(** ** Framing as a function of the octets *)

(** The messages at the head of a buffer, what is left, and why it cannot be read *)
Fixpoint deframe (fuel : nat) b : list octets * (octets * option exn) :=
  match fuel with
  | O => ([], (b, None))
  | S fuel =>
      match decodeMessageLength b maxMessageSize with
      | Err e => ([], (b, Some e))
      | Ok None => ([], (b, None))
      | Ok (Some n) =>
          if Z.of_nat (length b) <? n then ([], (b, None))
          else
            let r := deframe fuel (drop (Z.to_nat n) b) in
            (take (Z.to_nat n) b :: r.1, r.2)
      end
  end.

(** *** What the header of a message tells *)
Lemma octet_at_app i b data : (i < length b)%nat → octet_at i (b ++ data) = octet_at i b.
Proof. intros Hi. unfold octet_at. by rewrite lookup_app_l. Qed.

Lemma decode_err_kind b m e : decodeMessageLength b m = Err e → ∃ msg, e = PySnmpError msg.
Proof.
  unfold decodeMessageLength. repeat case_match; try done; intros [= <-]; eauto.
Qed.

Lemma decode_grows b data m r : decodeMessageLength b m = r → r ≠ Ok None →
  decodeMessageLength (b ++ data) m = r.
Proof.
  intros <-. unfold decodeMessageLength.
  destruct (Z.ltb_spec (Z.of_nat (length b)) 2) as [|H2]; [done|]. intros Hn.
  rewrite (proj2 (Z.ltb_ge _ _)) by (rewrite length_app; lia).
  rewrite !octet_at_app by lia.
  destruct (negb _); [done|]. destruct (octet_at 1 b <? 128); [done|].
  destruct (octet_at 1 b =? 128); [done|]. destruct (octet_at 1 b =? 255); [done|].
  destruct (Z.ltb_spec (Z.of_nat (length b)) (2 + Z.land (octet_at 1 b) 127)) as [|Hl]; [done|].
  rewrite (proj2 (Z.ltb_ge _ _)) by (rewrite length_app; lia).
  rewrite drop_app_le by lia. rewrite take_app_le by (rewrite length_drop; lia). done.
Qed.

**********

> _Problem_
Each line in the records above with "data" must be returned.

> _Task solution_
Lemma octet_at_app i b data : (i < length b)%nat → octet_at i (b ++ data) = octet_at i b.
Lemma decode_grows b data m r : decodeMessageLength b m = r → r ≠ Ok None →
  decodeMessageLength (b ++ data) m = r.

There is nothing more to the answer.